@Jehannum when you get a chance, can you lay out all the changes you've made? I need a starting point.
0) adjust the rollers so that they're making good contact on the extrusions. Not so much that they deform the rollers, but enough that the bed doesn't wiggle when you give it a tug.
1) make sure the Z rod isn't binding. I used
this.
2) tension the belts. there should be enough slack that you could deflect it a few mm, but not so much that it's going to jump when the motor moves the tram it's attached to.

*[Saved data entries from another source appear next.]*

(* ===== verification/RuntimeService.v ===== *)
(** * The concurrent runtime service

    [ConcurrentRuntimeService] of src/assistant/src/concurrent-runtime/service.ts:
    it accepts messages, schedules their runs, claims each run under a lease that
    a timer renews, lets the executor produce the turn, and completes, fails or
    parks it.

    An [async] function is a [Co]: it runs to its next [await], where it leaves
    the rest of itself as a [proc]; other functions run in between.  A call of the
    store takes effect at once and its answer is looked at one step later.  The
    executor, the clients, the timers and the other processes that use the store
    are the events of the system at the end of the file; every interleaving of
    them is an execution.

    The scheduler is used through what FairScheduler.v proves of it (a task that
    was enqueued is started once), the conversation lock through the queue
    PromiseLock.v proves it to be.  Log lines are left out. *)
From S2P Require Import Prelude ScopeKeys RuntimeTypes RuntimeStore RuntimeRefines BrowserBroker.

(** ** Data *)

(** A provider configuration; the fields besides the key are not looked at. *)
Record ProviderRequestConfig := mkProviderConfig { pc_key : string; pc_rest : list (string * json) }.

(** The second argument of [submitMessage]. *)
Inductive ProviderArgument :=
  | no_provider
  | provider_value (config : ProviderRequestConfig)
  | provider_resolver.

(** The promise of a resolver: pending, settled with its [then] handler run, and
    with its [finally] handler run. *)
Inductive Resolution :=
  | resolution_pending
  | resolution_settled (r : string + ProviderRequestConfig)
  | resolution_final (r : string + ProviderRequestConfig).

(** What an executor returns. *)
Inductive ConcurrentTurnExecution :=
  | turn_text (content : string)
  | turn_complete (content : string)
  | turn_browser_action (toolUseId : string) (operation : BrowserBrokerOperation) (providerContent : json)
      (executionConfig : list (string * json)).

(** What an executor is called with, besides the context, the signal and the callback. *)
Record TurnInput := mkTurnInput {
  ti_messages : list ConcurrentMessage;
  ti_steps : list ConcurrentRunStep;
  ti_providerConfig : option nat;   (* the object *)
  ti_onboardingContext : option ConcurrentOnboardingContext;
  ti_browserEnabled : bool;
}.

(** The constants an invocation of [processRun] closes over. *)
Record Closure := mkClosure {
  cx_context : TenantExecutionContext;
  cx_runId : string;
  cx_leaseOwner : string;
  cx_conversationId : string;
  cx_requestId : string;
  cx_assistantMessageId : string;
}.

(** ... and the variables it shares with its timer and callback. *)
Record Invocation := mkInvocation {
  inv_cx : Closure;
  inv_activityVersion : Z;
  inv_renewFailed : bool;
  inv_parkedForBrowser : bool;
  inv_terminal : bool;
  inv_receivedTextDelta : bool;
  inv_aborted : bool;   (* the abort controller *)
  inv_input : option TurnInput;   (* what the executor was called with *)
  inv_execution : option (string + ConcurrentTurnExecution);   (* how the executor ended *)
}.
(** ** Witnesses *)

Lemma sys_run_reached `{env : Env} parse sha256 workerId lease broker es y y' :
  sys_reachable parse sha256 workerId lease broker y → Forall (event_ok workerId) es →
  sys_run parse sha256 workerId lease broker es y = Some y' → sys_reachable parse sha256 workerId lease broker y'.
Proof.
  intros Hy Hes. revert y Hy. unfold sys_run. induction Hes as [|e es He Hes IH]; intros y Hy; cbn; [by intros [= <-]|].
  destruct (sys_step _ _ _ _ _ e y) as [y1|] eqn:Hst; [apply IH; by econstructor|].
  intros Hnone. exfalso. clear -Hnone. induction es as [|e' es IH]; [discriminate|exact (IH Hnone)].
Qed.

(** The start of the same turn, up to the executor's work. *)
Definition demo_claimed_turn : list SysEvent := take 10 demo_dispatched.

Definition demo_leased (y : Sys) : bool :=
  match jget (runKey demo_ctx "u2") (st_runs (w_st (sv_store (sys_svc y)))) with
  | Some r => bool_decide (run_status r = processing) && bool_decide (run_leaseOwner r = Some "worker:u4")
              && forallb (λ i, negb (inv_parkedForBrowser i)) (sv_invocations (sys_svc y))
  | None => false
  end.

Lemma demo_leased_to y : demo_leased y = true →
  leased_to (owner "worker" 4) (runKey demo_ctx "u2") (w_st (sv_store (sys_svc y)))
  ∧ forallb (λ i, negb (inv_parkedForBrowser i)) (sv_invocations (sys_svc y)) = true.
Proof.
  unfold demo_leased. destruct (jget _ _) as [r|] eqn:Hr; [|discriminate].
  intros [[Hs Ho]%andb_true_iff Hp]%andb_true_iff. apply bool_decide_eq_true in Hs, Ho.
  split; [|exact Hp]. exists r. split; [exact Hr|]. split; [exact Hs|]. exact Ho.
Qed.

Lemma demo_claimed_ok : Forall (event_ok "worker") demo_claimed_turn.
Proof. by repeat constructor. Qed.

(** Witness of C6: while the executor works. *)
Lemma lease_has_worker_witness :
  ∃ y, demo_service_run demo_claimed_turn = Some y ∧ leased_to (owner "worker" 4) (runKey demo_ctx "u2") (w_st (sv_store (sys_svc y)))
    ∧ ∃ th o, th ∈ sys_threads y ∧ works "worker" 4 (runKey demo_ctx "u2") o (th_proc th).
Proof.
  assert (H : match demo_service_run demo_claimed_turn with Some y => demo_leased y | None => false end = true)
    by (vm_compute; reflexivity).
  destruct (demo_service_run demo_claimed_turn) as [y|] eqn:Hy; [|discriminate H].
  exists y. split; [reflexivity|]. destruct (demo_leased_to y H) as [Hl Hp]. split; [exact Hl|].
  destruct (lease_has_worker (λ _, None) (λ s, s) "worker" 600000 (Some demo_service_broker) y 4 (runKey demo_ctx "u2")
    (sys_run_reached _ _ _ _ _ _ _ _ (sys_init _ _ _ _ _) demo_claimed_ok Hy) Hl) as [Hth|(m & i & Hi & _ & Hpark)];
    [exact Hth|exfalso].
  rewrite forallb_forall in Hp. specialize (Hp i (proj1 (list_elem_of_In _ _) (list_elem_of_lookup_2 _ _ _ Hi))).
  rewrite Hpark in Hp. discriminate Hp.
Defined.

(** For example: one task, for the one run. *)
Lemma run_scheduled_once_witness :
  ∃ y, demo_service_run demo_claimed_turn = Some y ∧ NoDup (tasks (sys_svc y) (sys_threads y)).
Proof.
  assert (H : match demo_service_run demo_claimed_turn with Some y => true | None => false end = true)
    by (vm_compute; reflexivity).
  destruct (demo_service_run demo_claimed_turn) as [y|] eqn:Hy; [|discriminate H].
  exists y. split; [reflexivity|].
  exact (proj1 (run_scheduled_once (λ _, None) (λ s, s) "worker" 600000 (Some demo_service_broker) y
    (sys_run_reached _ _ _ _ _ _ _ _ (sys_init _ _ _ _ _) demo_claimed_ok Hy))).
Defined.

(** Conversation u0, run u2, claimed by the worker; one client with access. *)
Definition demo_ready : World Store := exec_all
  [OpAccept demo_ctx (mkAcceptInput None "open the page" None None); OpClaim demo_ctx "u2" "worker" 1000;
   OpConnect demo_ctx (mkConnectInput "client" [browser_broker_v1] 1000 "conn" "token" None);
   OpSetGrant demo_ctx "u0" "client" true] init_world.
Definition demo_dispatch : RT (BrowserActionRecord * BrowserOutboxRecord) :=
  broker_dispatch (λ _, None) (λ s, s) demo_service_broker demo_ctx "u0" "u2" "tool" op_status (Some "worker") None None.

(** For example: the run waits for the browser. *)
Lemma dispatch_parks_run_witness :
  ∃ r, jget (runKey demo_ctx "u2") (st_runs (w_st (demo_dispatch demo_ready).2)) = Some r ∧ run_status r = waiting_for_browser.
Proof.
  assert (H : returned (demo_dispatch demo_ready).1 = true) by (vm_compute; reflexivity).
  destruct (demo_dispatch demo_ready) as [[e|[action outbox]] w'] eqn:Hd; [discriminate H|].
  destruct (dispatch_parks_run (λ _, None) (λ s, s) demo_service_broker demo_ctx "u0" "u2" "tool" op_status "worker" None None
    demo_ready action outbox w' ltac:(discriminate) Hd) as [(r & Hr & Hs & _)|[_ Hold]].
  - exists r. split; [exact Hr|exact Hs].
  - vm_compute in Hold. discriminate Hold.
Defined.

3) get good at leveling the bed. G0 and G1 will be your friend here, unless you just disable the stepper motors and move it around by hand. Adjust each corner until it lightly holds a sheet of A4 paper between the nozzle and the bed, then go back through and do it again.
4) dump the fake buildtac bed for a real one. I like
these
5) stiffer bed springs. To make the stock springs work for the time being, take the Z end stop down a few millimeters.
6) read the matterhackers guides to successfully printing the material you're using.
- I can't get PETG to let go of the buildtac without wrecking the bed sticker, and I can't get it to stick to the glass bed at all below about 80°C bed temps, but I get a happy medium of adhesion with blue painters tape and I don't have to go through the grossness of hairspray or glue stick.
- PLA prints to anything and everything. Super forgiving, but it also shrinks significantly after print.
- none of them like to have much moisture around. That's not an issue for me, but it might be an issue for you. Try preheating the filament in the oven on low, and keep it in a sealed bag with some desiccant when you're not using it.
The non-performance mods I did make it quieter, but don't do much else. The rubber bushes will quiet the X and Y axes, but there's no way to get it into the Z motor. I also made a tray to hold the tools and memory cards between the screen and the Y extrusion.
I'm having great luck with the Sunlu PETG and the Hatchbox PLA.